WHAT THIS TASK INVOLVES
No record may be omitted; give all of them again exactly.

DATA UNDER STUDY
(** The [for] loop of the effect, with [count] rounds left: each round adds
    the duration of substep [i] to [cumulative] and registers a timer that
    sets the active index to [i + 1] after [cumulative] milliseconds. *)
Fixpoint loop (stepDurations : option (list double)) (count i : nat)
    (cumulative : double) : list (double * nat) :=
  match count with
  | O => []
  | S count' =>
      let cumulative' := add cumulative (duration_at stepDurations i) in
      (cumulative', S i) :: loop stepDurations count' (S i) cumulative'
  end.

(** The timers the effect registers, in order: delay and the index each
    one sets.  Nothing is registered without substeps
    ([!substeps?.length]). *)
Definition timers (substeps : option (list string))
    (stepDurations : option (list double)) : list (double * nat) :=
  match substeps with
  | None => []
  | Some labels =>
      if Nat.eqb (List.length labels) 0 then []
      else loop stepDurations (List.length labels - 1) 0 (of_Z 0)
  end.

End LoadingState.

(* ================================================================== *)
(** * AudioPlayer: the download links *)
(* ================================================================== *)

(** The string methods the player uses. *)
Module JsString.

(** [s.split(sep)] for a one-character separator. *)
Fixpoint split (sep : ascii) (s : string) : list string :=
  match s with
  | EmptyString => [EmptyString]
  | String c r =>
      if Ascii.eqb c sep then EmptyString :: split sep r
      else
        match split sep r with
        | h :: t => String c h :: t
        | [] => [String c EmptyString]
        end
  end.

(** The first position at which [sub] occurs in [s]. *)
Fixpoint find_from (sub s : string) : option nat :=
  if String.prefix sub s then Some O
  else
    match s with
    | EmptyString => None
    | String _ r => option_map S (find_from sub r)
    end.

(** [s.indexOf(sub)]: the position, or -1. *)
Definition indexOf (s sub : string) : Z :=
  match find_from sub s with
  | Some i => Z.of_nat i
  | None => (-1)%Z
  end.

(** [s.substring(a, b)]: both ends are clamped to [0, s.length] and
    swapped when out of order. *)
Definition substring (s : string) (a b : Z) : string :=
  let len := Z.of_nat (String.length s) in
  let a' := Z.max 0 (Z.min a len) in
  let b' := Z.max 0 (Z.min b len) in
  let lo := Z.min a' b' in
  let hi := Z.max a' b' in
  String.substring (Z.to_nat lo) (Z.to_nat (hi - lo)) s.

(** [xs[i]]: [undefined] outside the array. *)
Definition at_index {A : Type} (xs : list A) (i : Z) : option A :=
  if (i <? 0)%Z then None else nth_error xs (Z.to_nat i).

End JsString.

Module AudioPlayer.
Import Js.

Definition urlParts (audioUrl : string) : list string :=
  JsString.split "/"%char audioUrl.

(** [urlParts[urlParts.length - 2] || ""]. *)
Definition fileId (audioUrl : string) : string :=
  let parts := urlParts audioUrl in
  or_else (JsString.at_index parts (Z.of_nat (List.length parts) - 2)) "".

(** [audioUrl.substring(0, audioUrl.indexOf("/api"))]. *)
Definition apiBase (audioUrl : string) : string :=
  JsString.substring audioUrl 0 (JsString.indexOf audioUrl "/api").

(** The [href] of the two download links. *)
Definition download_href (audioUrl format : string) : string :=
  apiBase audioUrl ++ "/api/music/download/" ++ fileId audioUrl ++ "/" ++ format.
Definition mp3_href (audioUrl : string) : string := download_href audioUrl "mp3".
Definition wav_href (audioUrl : string) : string := download_href audioUrl "wav".

End AudioPlayer.

(* ================================================================== *)
(** * Vocabulary of the properties *)
(* ================================================================== *)

Import Js Types Effects State.
Import VideoUpload VariationPicker.

(** [d > m], read as a proposition. *)
Definition exceeds (d : number) (m : Q) : Prop :=
  match d with
  | Num q => (m < q)%Q
  | Infinity => True
  | NaN => False
  end.

(** The reason [validate] gives for a type outside [ALLOWED_TYPES]. *)
Definition unsupported_format : string :=
  "Unsupported format. Use MP4, MOV, WebM, or AVI.".

(** The requests of [checkDuration] up to the metadata event. *)
Definition probe_trace (w : World) (n : nat) (file : File) : list effect :=
  let video_src := w _ (CreateObjectURL file) n in
  [Performed (CreateObjectURL file);
   Performed (LoadedMetadata video_src);
   Performed (RevokeObjectURL video_src)].

(** The stores a mounted picker goes through, for the list [vs] it was
    given: it is mounted, its cards are clicked ([togglePlay] on a member
    of the list), and playback ends. *)
Inductive picker_reachable (vs : list MusicVariation) : Store -> Prop :=
| reach_mount (s : Store) :
    picker_reachable vs (mount vs s)
| reach_togglePlay (w : World) (n : nat) (s : Store) (v : MusicVariation) :
    picker_reachable vs s ->
    In v vs ->
    picker_reachable vs (final (run w n (togglePlay s v) s))
| reach_onEnded (w : World) (n : nat) (s : Store) :
    picker_reachable vs s ->
    picker_reachable vs (final (run w n onEnded s)).

(** What holds of the picker's state all along. *)
Definition picker_inv (vs : list MusicVariation) (p : State.VariationPicker) : Prop :=
  audioRef p <> None
  /\ (selected p = "" \/ exists v, In v vs /\ file_id v = selected p)
  /\ (forall id, playing p = Some id -> selected p = id).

WRITTEN SOLUTION
(** The [for] loop of the effect, with [count] rounds left: each round adds
    the duration of substep [i] to [cumulative] and registers a timer that
    sets the active index to [i + 1] after [cumulative] milliseconds. *)
Fixpoint loop (stepDurations : option (list double)) (count i : nat)
    (cumulative : double) : list (double * nat) :=
  match count with
  | O => []
  | S count' =>
      let cumulative' := add cumulative (duration_at stepDurations i) in
      (cumulative', S i) :: loop stepDurations count' (S i) cumulative'
  end.

(** The timers the effect registers, in order: delay and the index each
    one sets.  Nothing is registered without substeps
    ([!substeps?.length]). *)
Definition timers (substeps : option (list string))
    (stepDurations : option (list double)) : list (double * nat) :=
  match substeps with
  | None => []
  | Some labels =>
      if Nat.eqb (List.length labels) 0 then []
      else loop stepDurations (List.length labels - 1) 0 (of_Z 0)
  end.

End LoadingState.

(* ================================================================== *)
(** * AudioPlayer: the download links *)
(* ================================================================== *)

(** The string methods the player uses. *)
Module JsString.

(** [s.split(sep)] for a one-character separator. *)
Fixpoint split (sep : ascii) (s : string) : list string :=
  match s with
  | EmptyString => [EmptyString]
  | String c r =>
      if Ascii.eqb c sep then EmptyString :: split sep r
      else
        match split sep r with
        | h :: t => String c h :: t
        | [] => [String c EmptyString]
        end
  end.

(** The first position at which [sub] occurs in [s]. *)
Fixpoint find_from (sub s : string) : option nat :=
  if String.prefix sub s then Some O
  else
    match s with
    | EmptyString => None
    | String _ r => option_map S (find_from sub r)
    end.

(** [s.indexOf(sub)]: the position, or -1. *)
Definition indexOf (s sub : string) : Z :=
  match find_from sub s with
  | Some i => Z.of_nat i
  | None => (-1)%Z
  end.

(** [s.substring(a, b)]: both ends are clamped to [0, s.length] and
    swapped when out of order. *)
Definition substring (s : string) (a b : Z) : string :=
  let len := Z.of_nat (String.length s) in
  let a' := Z.max 0 (Z.min a len) in
  let b' := Z.max 0 (Z.min b len) in
  let lo := Z.min a' b' in
  let hi := Z.max a' b' in
  String.substring (Z.to_nat lo) (Z.to_nat (hi - lo)) s.

(** [xs[i]]: [undefined] outside the array. *)
Definition at_index {A : Type} (xs : list A) (i : Z) : option A :=
  if (i <? 0)%Z then None else nth_error xs (Z.to_nat i).

End JsString.

Module AudioPlayer.
Import Js.

Definition urlParts (audioUrl : string) : list string :=
  JsString.split "/"%char audioUrl.

(** [urlParts[urlParts.length - 2] || ""]. *)
Definition fileId (audioUrl : string) : string :=
  let parts := urlParts audioUrl in
  or_else (JsString.at_index parts (Z.of_nat (List.length parts) - 2)) "".

(** [audioUrl.substring(0, audioUrl.indexOf("/api"))]. *)
Definition apiBase (audioUrl : string) : string :=
  JsString.substring audioUrl 0 (JsString.indexOf audioUrl "/api").

(** The [href] of the two download links. *)
Definition download_href (audioUrl format : string) : string :=
  apiBase audioUrl ++ "/api/music/download/" ++ fileId audioUrl ++ "/" ++ format.
Definition mp3_href (audioUrl : string) : string := download_href audioUrl "mp3".
Definition wav_href (audioUrl : string) : string := download_href audioUrl "wav".

End AudioPlayer.

(* ================================================================== *)
(** * Vocabulary of the properties *)
(* ================================================================== *)

Import Js Types Effects State.
Import VideoUpload VariationPicker.

(** [d > m], read as a proposition. *)
Definition exceeds (d : number) (m : Q) : Prop :=
  match d with
  | Num q => (m < q)%Q
  | Infinity => True
  | NaN => False
  end.

(** The reason [validate] gives for a type outside [ALLOWED_TYPES]. *)
Definition unsupported_format : string :=
  "Unsupported format. Use MP4, MOV, WebM, or AVI.".

(** The requests of [checkDuration] up to the metadata event. *)
Definition probe_trace (w : World) (n : nat) (file : File) : list effect :=
  let video_src := w _ (CreateObjectURL file) n in
  [Performed (CreateObjectURL file);
   Performed (LoadedMetadata video_src);
   Performed (RevokeObjectURL video_src)].

(** The stores a mounted picker goes through, for the list [vs] it was
    given: it is mounted, its cards are clicked ([togglePlay] on a member
    of the list), and playback ends. *)
Inductive picker_reachable (vs : list MusicVariation) : Store -> Prop :=
| reach_mount (s : Store) :
    picker_reachable vs (mount vs s)
| reach_togglePlay (w : World) (n : nat) (s : Store) (v : MusicVariation) :
    picker_reachable vs s ->
    In v vs ->
    picker_reachable vs (final (run w n (togglePlay s v) s))
| reach_onEnded (w : World) (n : nat) (s : Store) :
    picker_reachable vs s ->
    picker_reachable vs (final (run w n onEnded s)).

(** What holds of the picker's state all along. *)
Definition picker_inv (vs : list MusicVariation) (p : State.VariationPicker) : Prop :=
  audioRef p <> None
  /\ (selected p = "" \/ exists v, In v vs /\ file_id v = selected p)
  /\ (forall id, playing p = Some id -> selected p = id).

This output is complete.